- **Work to be completed**
Your response should reproduce every line of the entries that contains the word "Section".
************
(** The first call of the dispatch is the forwarding path of the protocol,
    handed the chain as staged. *)
Lemma forward_dispatch_head (dev : devptr) (ipv6 : Z) (iob : option iob_chain)
    (w : world) :
  exists tr,
    calls (forward_dispatch T C cfg dev ipv6 iob w) =
      (if ipv6_proto (ram w) ipv6 =? IP_PROTO_TCP
       then Call_tcp_ipv6_forward iob else Call_ipv6_dev_forward iob) :: tr.
Proof.
  unfold_model. simpl.
  destruct (ipv6_proto (ram w) ipv6 =? IP_PROTO_TCP); simpl;
    split_run; eexists; reflexivity.
Qed.

Lemma forward_dispatch_no_tryalloc (dev : devptr) (ipv6 : Z)
    (iob : option iob_chain) (w : world) :
  count_calls is_tryalloc (calls (forward_dispatch T C cfg dev ipv6 iob w)) = 0%nat.
Proof. unfold_model. simpl. split_run; reflexivity. Qed.

(** Lines 381-383 with an empty payload: nothing is allocated and the
    dispatch receives the null chain. *)
Lemma stage_empty_payload (dev : devptr) (ipv6 ret : Z) (w : world) :
  0 <= ipv6_hdrsize T cfg (ram w) ipv6 ->
  to_uint T (d_len (netdevs w dev) - ipv6_hdrsize T cfg (ram w) ipv6) = 0 ->
  forward_other_device T C cfg dev ipv6 ret w =
    forward_dispatch T C cfg dev ipv6 None w.
Proof.
  intros Hh Hp. apply Z.ltb_ge in Hh.
  unfold forward_other_device, get_d_len, bind, gets.
  cbv beta iota zeta. rewrite Hh. cbv beta iota zeta. rewrite Hp.
  change (0 <? 0) with false. cbv beta iota zeta.
  destruct (forward_dispatch _ _ _ _ _ _ _) as [[r w'] tr].
  reflexivity.
Qed.

(** Lines 390-394 with an empty pool. *)
Lemma stage_alloc_fails (dev : devptr) (ipv6 ret : Z) (w : world) :
  0 <= ipv6_hdrsize T cfg (ram w) ipv6 ->
  0 < to_uint T (d_len (netdevs w dev) - ipv6_hdrsize T cfg (ram w) ipv6) ->
  iob_nfree w = 0%nat ->
  forward_other_device T C cfg dev ipv6 ret w =
    (- ENOSYS, dropped T cfg dev w,
     [Call_iob_tryalloc false; Call_iob_free_chain None; Call_ipv6_dropstats]).
Proof.
  intros Hh Hp Hn. apply Z.ltb_ge in Hh. apply Z.ltb_lt in Hp.
  unfold forward_other_device, iob_tryalloc, get_d_len, bind, gets, emit.
  cbv beta iota zeta. rewrite Hh. cbv beta iota zeta. rewrite Hp, Hn.
  cbv beta iota zeta. rewrite errout_with_iob_run. reflexivity.
Qed.

(** Lines 390-402 with a buffer to take: the copy-in is asked for the whole
    payload size, from the byte after the headers. *)
Lemma stage_copyin_called (dev : devptr) (ipv6 ret : Z) (w : world) :
  0 <= ipv6_hdrsize T cfg (ram w) ipv6 ->
  0 < to_uint T (d_len (netdevs w dev) - ipv6_hdrsize T cfg (ram w) ipv6) ->
  iob_nfree w <> 0%nat ->
  exists tr,
    calls (forward_other_device T C cfg dev ipv6 ret w) =
      Call_iob_tryalloc false ::
      Call_iob_trycopyin
        (ipv6 + ipv6_hdrsize T cfg (ram w) ipv6)
        (to_uint T (d_len (netdevs w dev) - ipv6_hdrsize T cfg (ram w) ipv6))
        0 :: tr.
Proof.
  intros Hh Hp Hn. apply Z.ltb_ge in Hh. apply Z.ltb_lt in Hp.
  unfold forward_other_device, iob_tryalloc, iob_trycopyin, get_d_len, bind,
    gets, emit, calls.
  cbv beta iota zeta. rewrite Hh. cbv beta iota zeta. rewrite Hp.
  destruct (iob_nfree w) as [|n]; [contradiction|]. cbv beta iota zeta.
  destruct (iob_copyin_loop _ _ _ _ _) as [rc chain]. cbv beta iota zeta.
  destruct (rc <? 0).
  - destruct (errout_with_iob _ _ _ _ _ _ _) as [[r w'] tr]. eexists; reflexivity.
  - destruct (forward_dispatch _ _ _ _ _ _ _) as [[r w'] tr]. eexists; reflexivity.
Qed.

End Staging.

(** ** Failure on the way to another device *)

Lemma world_eq (w1 w2 : world) :
  netdevs w1 = netdevs w2 ->
  ram w1 = ram w2 ->
  g_netstats w1 = g_netstats w2 ->
  iob_nfree w1 = iob_nfree w2 ->
  iob_inuse w1 = iob_inuse w2 ->
  w1 = w2.
Proof. destruct w1, w2. simpl. intros. subst. reflexivity. Qed.

(** Releasing the chain a copy-in left returns the pool to where it stood
    before the head was allocated. *)
Lemma release_staged_chain (w : world) (n : nat) (chain : iob_chain) :
  iob_nfree w = S n ->
  (1 <= length chain <= S n)%nat ->
  release_chain (Some chain)
    (store_pool (n - (length chain - 1)) (S (iob_inuse w) + (length chain - 1))
       (store_pool n (S (iob_inuse w)) w)) = w.
Proof.
  intros Hn Hl. apply world_eq; try reflexivity.
  - unfold release_chain, store_pool. cbn [iob_nfree]. lia.
  - unfold release_chain, store_pool. cbn [iob_inuse]. lia.
Qed.

Section Failure.

Variable T : target.
Variable C : collaborators.
Variable cfg : config.

Lemma forward_dispatch_failure (dev : devptr) (ipv6 : Z)
    (iob : option iob_chain) (w : world) :
  tcp_forward_fails_clean C ->
  result (forward_dispatch T C cfg dev ipv6 iob w) < 0 ->
  forward_dispatch T C cfg dev ipv6 iob w =
    (- ENOSYS, dropped T cfg dev (release_chain iob w),
     [forward_call w ipv6 iob; Call_iob_free_chain iob; Call_ipv6_dropstats]).
Proof.
  intros Hclean. specialize (Hclean dev ipv6 iob w).
  unfold forward_dispatch, forward_call, ipv6_dev_forward, get_d_len, set_d_len,
    bind, gets, emit, modify, pure, result.
  cbv beta iota zeta.
  destruct (ipv6_proto (ram w) ipv6 =? IP_PROTO_TCP); cbv beta iota zeta.
  - destruct (tcp_ipv6_forward C dev ipv6 iob w) as [r w']. simpl in Hclean.
    cbv beta iota zeta. simpl app.
    destruct (Z.leb_spec 0 r); cbv beta iota zeta.
    + simpl. unfold OK. lia.
    + rewrite errout_with_iob_run. rewrite Hclean by assumption.
      intros _. reflexivity.
  - change (0 <=? - ENOSYS) with false. cbv beta iota zeta.
    rewrite errout_with_iob_run. intros _. reflexivity.
Qed.

(** Every failing run of lines 362-432 ends in [drop] with the state of the
    entry, but for the counters and dev->d_len; the chain is released at
    most once, and once when a forwarding path was called with it. *)
Lemma forward_other_device_failure (dev : devptr) (ipv6 ret : Z) (w : world) :
  tcp_forward_fails_clean C ->
  let r := forward_other_device T C cfg dev ipv6 ret w in
  result r < 0 ->
  result r = - ENOSYS /\
  final r = dropped T cfg dev w /\
  count_calls is_dropstats (calls r) = 1%nat /\
  (count_calls is_free_chain (calls r) <= 1)%nat /\
  (forall iob, In (Call_tcp_ipv6_forward iob) (calls r) \/
               In (Call_ipv6_dev_forward iob) (calls r) ->
               filter is_free_chain (calls r) = [Call_iob_free_chain iob]).
Proof.
  intros Hclean r. unfold r; clear r.
  unfold forward_other_device, iob_tryalloc, iob_trycopyin, get_d_len, bind,
    gets, emit.
  cbv beta iota zeta.
  destruct (ipv6_hdrsize T cfg (ram w) ipv6 <? 0).
  { rewrite drop_run. intros _. simpl.
    repeat split; auto. intros iob [[H|[]]|[H|[]]]; discriminate H. }
  cbv beta iota zeta.
  destruct (0 <? to_uint T _).
  2:{ intros Hr.
      assert (Hr' : result (forward_dispatch T C cfg dev ipv6 None w) < 0).
      { revert Hr. destruct (forward_dispatch _ _ _ _ _ _ _) as [[a b] c].
        exact (fun H => H). }
      rewrite (forward_dispatch_failure dev ipv6 None w Hclean Hr').
      unfold forward_call. simpl.
      destruct (ipv6_proto (ram w) ipv6 =? IP_PROTO_TCP); simpl;
        repeat split; auto;
        intros iob [[H|[H|[H|[]]]]|[H|[H|[H|[]]]]]; try discriminate H;
        inversion H; reflexivity. }
  destruct (iob_nfree w) as [|n] eqn:Hn; cbv beta iota zeta.
  { rewrite errout_with_iob_run. intros _. simpl.
    repeat split; auto. intros iob [[H|[H|[H|[]]]]|[H|[H|[H|[]]]]]; discriminate H. }
  match goal with
  | |- context [iob_copyin_loop T ?k ?m ?src ?len] =>
      pose proof (iob_copyin_loop_length T m k src len) as Hl;
      destruct (iob_copyin_loop T k m src len) as [rc chain]
  end.
  simpl in Hl. pose proof (release_staged_chain w n chain Hn Hl) as Hrel.
  cbv beta iota zeta.
  change (iob_nfree (store_pool n (S (iob_inuse w)) w)) with n.
  change (iob_inuse (store_pool n (S (iob_inuse w)) w)) with (S (iob_inuse w)).
  destruct (rc <? 0).
  { rewrite errout_with_iob_run. intros _.
    unfold final, result, calls. cbn [fst snd]. rewrite Hrel. simpl.
    repeat split; auto.
    intros iob [[H|[H|[H|[H|[]]]]]|[H|[H|[H|[H|[]]]]]]; discriminate H. }
  intros Hr.
  match goal with
  | |- context [forward_dispatch T C cfg dev ipv6 (Some chain) ?w1] =>
      assert (Hr' : result (forward_dispatch T C cfg dev ipv6 (Some chain) w1) < 0);
      [ revert Hr; destruct (forward_dispatch T C cfg dev ipv6 (Some chain) w1)
          as [[a b] c]; exact (fun H => H)
      | rewrite (forward_dispatch_failure dev ipv6 (Some chain) w1 Hclean Hr') ]
  end.
  unfold final, result, calls. cbn [fst snd]. rewrite Hrel.
  unfold forward_call. simpl.
  destruct (ipv6_proto (ram w) ipv6 =? IP_PROTO_TCP); simpl;
    repeat split; auto;
    intros iob [[H|[H|[H|[H|[H|[]]]]]]|[H|[H|[H|[H|[H|[]]]]]]];
    try discriminate H; inversion H; reflexivity.
Qed.

End Failure.

Section OtherDevice.

Variable T : target.
Variable C : collaborators.
Variable cfg : config.

(** A conversion that applies ends in OK. *)
Lemma conversion_applies_ok (dev fwddev : devptr) (ipv6 : Z) (w : world) :
  conversion_applies cfg dev fwddev w = true ->
  result (ipv6_packet_conversion T C cfg dev fwddev ipv6 w) = OK.
Proof. intros H. unfold_model. rewrite H. simpl. split_run; reflexivity. Qed.

Lemma dropped_d_len (dev : devptr) (w : world) :
  d_len (netdevs (dropped T cfg dev w) dev) = 0.
Proof.
  unfold dropped, store_d_len. cbn [netdevs]. rewrite Nat.eqb_refl. reflexivity.
Qed.

Lemma dropped_pool (dev : devptr) (w : world) :
  iob_nfree (dropped T cfg dev w) = iob_nfree w /\
  iob_inuse (dropped T cfg dev w) = iob_inuse w.
Proof.
  unfold dropped. destruct (CONFIG_NET_STATISTICS cfg); split; reflexivity.
Qed.

Lemma dropped_counters (dev : devptr) (w : world) :
  CONFIG_NET_STATISTICS cfg = true ->
  ipv6_drop (g_netstats (dropped T cfg dev w))
    = stat_incr T (ipv6_drop (g_netstats w)) /\
  icmpv6_drop (g_netstats (dropped T cfg dev w))
    = stat_incr T (icmpv6_drop (g_netstats w)) /\
  udp_drop (g_netstats (dropped T cfg dev w))
    = stat_incr T (udp_drop (g_netstats w)) /\
  tcp_drop (g_netstats (dropped T cfg dev w))
    = stat_incr T (tcp_drop (g_netstats w)).
Proof. intros H. unfold dropped. rewrite H. repeat split. Qed.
************
- **Task response**
Section Failure.
Section OtherDevice.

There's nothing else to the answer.